# Input data:
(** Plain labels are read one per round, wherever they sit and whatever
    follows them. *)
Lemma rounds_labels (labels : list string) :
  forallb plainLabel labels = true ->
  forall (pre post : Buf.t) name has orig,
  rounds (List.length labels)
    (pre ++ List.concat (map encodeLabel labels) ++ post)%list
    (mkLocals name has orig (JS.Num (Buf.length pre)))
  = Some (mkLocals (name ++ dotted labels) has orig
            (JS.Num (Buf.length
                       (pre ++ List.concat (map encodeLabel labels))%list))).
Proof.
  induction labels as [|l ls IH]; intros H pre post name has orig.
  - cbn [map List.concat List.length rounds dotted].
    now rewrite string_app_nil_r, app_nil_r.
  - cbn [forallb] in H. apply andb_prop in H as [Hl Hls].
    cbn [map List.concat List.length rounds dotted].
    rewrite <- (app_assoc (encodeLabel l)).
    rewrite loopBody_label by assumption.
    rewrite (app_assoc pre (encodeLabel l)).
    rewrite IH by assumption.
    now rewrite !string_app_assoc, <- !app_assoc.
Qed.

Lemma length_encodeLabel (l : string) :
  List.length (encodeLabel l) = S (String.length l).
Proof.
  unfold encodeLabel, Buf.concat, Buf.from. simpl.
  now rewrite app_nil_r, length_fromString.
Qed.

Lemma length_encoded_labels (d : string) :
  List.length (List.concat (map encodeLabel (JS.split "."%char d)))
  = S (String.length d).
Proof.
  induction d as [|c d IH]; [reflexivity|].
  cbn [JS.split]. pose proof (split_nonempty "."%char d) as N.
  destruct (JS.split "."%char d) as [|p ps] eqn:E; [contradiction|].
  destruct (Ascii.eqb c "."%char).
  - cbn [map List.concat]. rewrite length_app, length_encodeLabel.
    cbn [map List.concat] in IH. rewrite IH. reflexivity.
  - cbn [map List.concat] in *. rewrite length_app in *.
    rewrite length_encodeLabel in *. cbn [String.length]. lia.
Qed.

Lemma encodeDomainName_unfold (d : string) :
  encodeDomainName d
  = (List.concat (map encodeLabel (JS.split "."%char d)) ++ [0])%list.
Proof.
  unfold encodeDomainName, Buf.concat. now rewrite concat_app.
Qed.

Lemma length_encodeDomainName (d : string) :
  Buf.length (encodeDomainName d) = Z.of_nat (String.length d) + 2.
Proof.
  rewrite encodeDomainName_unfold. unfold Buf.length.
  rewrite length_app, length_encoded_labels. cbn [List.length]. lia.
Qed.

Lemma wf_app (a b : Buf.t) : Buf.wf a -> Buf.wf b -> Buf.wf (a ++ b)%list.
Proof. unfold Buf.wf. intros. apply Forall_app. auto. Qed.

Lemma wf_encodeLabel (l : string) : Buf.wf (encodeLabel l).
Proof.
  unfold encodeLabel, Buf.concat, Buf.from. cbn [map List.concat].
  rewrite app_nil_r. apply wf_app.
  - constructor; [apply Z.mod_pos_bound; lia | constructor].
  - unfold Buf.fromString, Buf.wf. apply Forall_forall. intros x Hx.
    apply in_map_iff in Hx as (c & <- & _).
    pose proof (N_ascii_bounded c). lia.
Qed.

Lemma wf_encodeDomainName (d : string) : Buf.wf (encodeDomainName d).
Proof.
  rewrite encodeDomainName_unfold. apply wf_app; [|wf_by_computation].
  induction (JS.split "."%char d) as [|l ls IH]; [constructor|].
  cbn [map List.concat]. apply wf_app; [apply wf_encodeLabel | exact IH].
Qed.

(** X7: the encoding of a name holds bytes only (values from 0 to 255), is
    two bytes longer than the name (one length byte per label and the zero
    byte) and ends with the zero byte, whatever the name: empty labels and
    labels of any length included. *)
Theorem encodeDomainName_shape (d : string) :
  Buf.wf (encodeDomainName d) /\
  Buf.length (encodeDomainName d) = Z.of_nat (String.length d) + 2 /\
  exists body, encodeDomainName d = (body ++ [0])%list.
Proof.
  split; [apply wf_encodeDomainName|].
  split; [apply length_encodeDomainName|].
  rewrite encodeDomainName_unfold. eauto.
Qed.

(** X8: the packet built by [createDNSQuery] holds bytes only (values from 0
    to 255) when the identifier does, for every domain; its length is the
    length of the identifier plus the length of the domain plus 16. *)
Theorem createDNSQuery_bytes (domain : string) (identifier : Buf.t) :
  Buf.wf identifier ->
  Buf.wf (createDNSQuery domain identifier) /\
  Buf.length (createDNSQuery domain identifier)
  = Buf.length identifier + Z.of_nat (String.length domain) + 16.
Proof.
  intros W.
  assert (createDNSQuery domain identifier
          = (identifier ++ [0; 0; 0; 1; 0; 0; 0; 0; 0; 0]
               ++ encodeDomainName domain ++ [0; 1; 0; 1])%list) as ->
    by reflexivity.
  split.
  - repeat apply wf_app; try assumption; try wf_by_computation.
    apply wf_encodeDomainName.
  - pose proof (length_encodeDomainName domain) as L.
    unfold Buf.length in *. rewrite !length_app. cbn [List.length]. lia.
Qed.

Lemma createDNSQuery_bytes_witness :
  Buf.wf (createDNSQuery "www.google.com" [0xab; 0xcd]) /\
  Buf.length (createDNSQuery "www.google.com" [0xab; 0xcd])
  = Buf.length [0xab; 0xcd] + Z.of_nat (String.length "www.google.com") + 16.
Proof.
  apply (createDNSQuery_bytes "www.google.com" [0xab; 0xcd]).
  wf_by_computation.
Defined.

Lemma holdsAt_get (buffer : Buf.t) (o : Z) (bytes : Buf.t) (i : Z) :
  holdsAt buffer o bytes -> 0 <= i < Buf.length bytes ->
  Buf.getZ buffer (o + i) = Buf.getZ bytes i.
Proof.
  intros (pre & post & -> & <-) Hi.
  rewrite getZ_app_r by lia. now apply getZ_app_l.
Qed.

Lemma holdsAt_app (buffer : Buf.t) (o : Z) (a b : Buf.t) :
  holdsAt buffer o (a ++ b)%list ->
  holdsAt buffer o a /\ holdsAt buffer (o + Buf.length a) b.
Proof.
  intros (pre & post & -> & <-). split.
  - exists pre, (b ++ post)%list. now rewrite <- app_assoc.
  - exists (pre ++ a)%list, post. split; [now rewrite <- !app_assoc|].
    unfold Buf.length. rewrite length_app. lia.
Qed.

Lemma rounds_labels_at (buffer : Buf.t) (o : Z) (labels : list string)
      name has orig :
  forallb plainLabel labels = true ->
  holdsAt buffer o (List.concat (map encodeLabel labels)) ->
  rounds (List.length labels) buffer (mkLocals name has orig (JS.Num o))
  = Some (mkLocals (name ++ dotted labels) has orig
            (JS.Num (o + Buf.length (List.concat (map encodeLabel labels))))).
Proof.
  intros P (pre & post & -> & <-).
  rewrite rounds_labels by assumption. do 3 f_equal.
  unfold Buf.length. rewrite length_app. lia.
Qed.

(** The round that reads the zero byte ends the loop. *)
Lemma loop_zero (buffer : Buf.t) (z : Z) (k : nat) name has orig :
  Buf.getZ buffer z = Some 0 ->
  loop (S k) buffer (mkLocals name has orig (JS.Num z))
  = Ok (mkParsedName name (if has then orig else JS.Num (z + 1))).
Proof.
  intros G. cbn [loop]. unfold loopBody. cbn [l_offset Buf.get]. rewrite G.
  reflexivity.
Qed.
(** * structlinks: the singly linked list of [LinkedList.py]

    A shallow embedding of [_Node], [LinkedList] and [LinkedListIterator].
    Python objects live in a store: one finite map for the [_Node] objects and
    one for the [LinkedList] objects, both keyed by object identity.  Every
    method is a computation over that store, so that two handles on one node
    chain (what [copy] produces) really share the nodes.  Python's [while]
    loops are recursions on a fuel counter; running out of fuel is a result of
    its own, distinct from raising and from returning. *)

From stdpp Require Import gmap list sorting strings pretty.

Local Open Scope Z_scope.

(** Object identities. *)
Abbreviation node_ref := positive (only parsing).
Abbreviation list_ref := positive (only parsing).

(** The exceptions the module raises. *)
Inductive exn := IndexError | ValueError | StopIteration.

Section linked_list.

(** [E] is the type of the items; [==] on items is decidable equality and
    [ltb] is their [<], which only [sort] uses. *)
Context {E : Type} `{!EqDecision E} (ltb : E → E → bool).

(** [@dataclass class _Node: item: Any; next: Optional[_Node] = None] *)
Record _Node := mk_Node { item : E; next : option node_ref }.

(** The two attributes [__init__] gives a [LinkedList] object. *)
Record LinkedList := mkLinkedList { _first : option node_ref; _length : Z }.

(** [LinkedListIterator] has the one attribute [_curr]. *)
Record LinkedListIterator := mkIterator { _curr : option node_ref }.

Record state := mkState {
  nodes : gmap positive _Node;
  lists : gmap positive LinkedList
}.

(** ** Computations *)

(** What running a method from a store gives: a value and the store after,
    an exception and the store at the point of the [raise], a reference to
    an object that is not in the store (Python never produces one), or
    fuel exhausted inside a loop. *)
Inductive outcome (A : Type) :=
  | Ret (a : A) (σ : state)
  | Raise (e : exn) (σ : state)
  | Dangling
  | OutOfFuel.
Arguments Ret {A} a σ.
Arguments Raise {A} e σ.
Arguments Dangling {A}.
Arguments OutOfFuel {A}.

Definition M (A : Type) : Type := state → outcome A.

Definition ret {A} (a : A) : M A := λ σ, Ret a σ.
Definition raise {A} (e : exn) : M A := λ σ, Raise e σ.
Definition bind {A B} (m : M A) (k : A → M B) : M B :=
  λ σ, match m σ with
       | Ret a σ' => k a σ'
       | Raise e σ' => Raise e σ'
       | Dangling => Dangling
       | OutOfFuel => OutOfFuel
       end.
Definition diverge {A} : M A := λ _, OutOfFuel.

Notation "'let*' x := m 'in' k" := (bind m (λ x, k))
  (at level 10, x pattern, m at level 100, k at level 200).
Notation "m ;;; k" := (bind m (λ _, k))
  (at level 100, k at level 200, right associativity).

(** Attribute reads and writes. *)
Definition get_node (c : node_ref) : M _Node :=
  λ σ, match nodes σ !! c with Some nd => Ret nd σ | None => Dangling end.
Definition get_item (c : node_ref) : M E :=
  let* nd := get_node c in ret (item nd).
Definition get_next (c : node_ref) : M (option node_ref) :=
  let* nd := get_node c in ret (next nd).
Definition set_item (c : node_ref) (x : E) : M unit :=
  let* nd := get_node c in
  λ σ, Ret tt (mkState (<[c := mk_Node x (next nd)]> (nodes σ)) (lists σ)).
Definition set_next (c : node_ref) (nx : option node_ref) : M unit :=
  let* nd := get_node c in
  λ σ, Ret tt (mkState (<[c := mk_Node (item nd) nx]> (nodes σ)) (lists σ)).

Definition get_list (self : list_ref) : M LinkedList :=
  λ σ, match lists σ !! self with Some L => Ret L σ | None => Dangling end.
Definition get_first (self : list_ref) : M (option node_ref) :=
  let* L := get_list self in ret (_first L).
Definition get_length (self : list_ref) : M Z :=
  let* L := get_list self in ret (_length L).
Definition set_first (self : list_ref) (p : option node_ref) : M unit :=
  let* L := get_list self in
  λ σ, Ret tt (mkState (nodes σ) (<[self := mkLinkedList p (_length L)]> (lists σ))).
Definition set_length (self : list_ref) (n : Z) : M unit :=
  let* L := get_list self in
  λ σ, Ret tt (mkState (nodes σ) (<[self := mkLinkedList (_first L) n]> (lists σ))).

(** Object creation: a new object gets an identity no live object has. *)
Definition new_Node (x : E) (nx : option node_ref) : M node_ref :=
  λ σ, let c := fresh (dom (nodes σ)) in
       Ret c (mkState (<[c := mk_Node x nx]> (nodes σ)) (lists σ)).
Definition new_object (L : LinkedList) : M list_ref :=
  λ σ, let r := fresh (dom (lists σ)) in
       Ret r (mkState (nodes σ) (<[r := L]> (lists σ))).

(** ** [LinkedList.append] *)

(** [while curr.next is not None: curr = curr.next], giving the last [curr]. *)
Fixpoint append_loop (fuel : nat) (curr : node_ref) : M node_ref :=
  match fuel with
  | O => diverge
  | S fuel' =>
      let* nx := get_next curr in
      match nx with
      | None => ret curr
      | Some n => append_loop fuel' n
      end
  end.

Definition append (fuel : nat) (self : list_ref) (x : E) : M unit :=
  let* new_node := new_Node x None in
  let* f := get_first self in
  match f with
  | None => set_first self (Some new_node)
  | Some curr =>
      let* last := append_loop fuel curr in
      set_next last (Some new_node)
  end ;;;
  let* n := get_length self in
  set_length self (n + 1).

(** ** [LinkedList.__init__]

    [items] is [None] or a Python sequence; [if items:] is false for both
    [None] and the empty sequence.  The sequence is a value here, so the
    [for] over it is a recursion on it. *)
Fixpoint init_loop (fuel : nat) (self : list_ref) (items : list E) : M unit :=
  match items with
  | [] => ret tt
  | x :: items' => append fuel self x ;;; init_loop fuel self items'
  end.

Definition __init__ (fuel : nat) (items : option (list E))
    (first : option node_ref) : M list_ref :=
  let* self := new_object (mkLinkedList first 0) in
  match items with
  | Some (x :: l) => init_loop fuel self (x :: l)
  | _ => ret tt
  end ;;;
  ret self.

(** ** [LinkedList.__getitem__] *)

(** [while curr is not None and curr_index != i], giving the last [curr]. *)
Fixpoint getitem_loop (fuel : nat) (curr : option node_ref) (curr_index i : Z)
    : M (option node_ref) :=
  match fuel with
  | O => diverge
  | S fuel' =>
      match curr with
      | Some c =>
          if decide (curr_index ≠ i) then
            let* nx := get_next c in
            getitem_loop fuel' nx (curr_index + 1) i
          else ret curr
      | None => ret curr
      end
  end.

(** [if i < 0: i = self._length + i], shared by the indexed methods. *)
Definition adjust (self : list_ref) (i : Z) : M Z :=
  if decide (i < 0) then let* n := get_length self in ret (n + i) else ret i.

# Brief:
Only the lines from the one containing "Fixpoint init_loop (fuel" through the last line above belong in your answer. Retype them exactly.

# Written solution:
Fixpoint init_loop (fuel : nat) (self : list_ref) (items : list E) : M unit :=
  match items with
  | [] => ret tt
  | x :: items' => append fuel self x ;;; init_loop fuel self items'
  end.

Definition __init__ (fuel : nat) (items : option (list E))
    (first : option node_ref) : M list_ref :=
  let* self := new_object (mkLinkedList first 0) in
  match items with
  | Some (x :: l) => init_loop fuel self (x :: l)
  | _ => ret tt
  end ;;;
  ret self.

(** ** [LinkedList.__getitem__] *)

(** [while curr is not None and curr_index != i], giving the last [curr]. *)
Fixpoint getitem_loop (fuel : nat) (curr : option node_ref) (curr_index i : Z)
    : M (option node_ref) :=
  match fuel with
  | O => diverge
  | S fuel' =>
      match curr with
      | Some c =>
          if decide (curr_index ≠ i) then
            let* nx := get_next c in
            getitem_loop fuel' nx (curr_index + 1) i
          else ret curr
      | None => ret curr
      end
  end.

(** [if i < 0: i = self._length + i], shared by the indexed methods. *)
Definition adjust (self : list_ref) (i : Z) : M Z :=
  if decide (i < 0) then let* n := get_length self in ret (n + i) else ret i.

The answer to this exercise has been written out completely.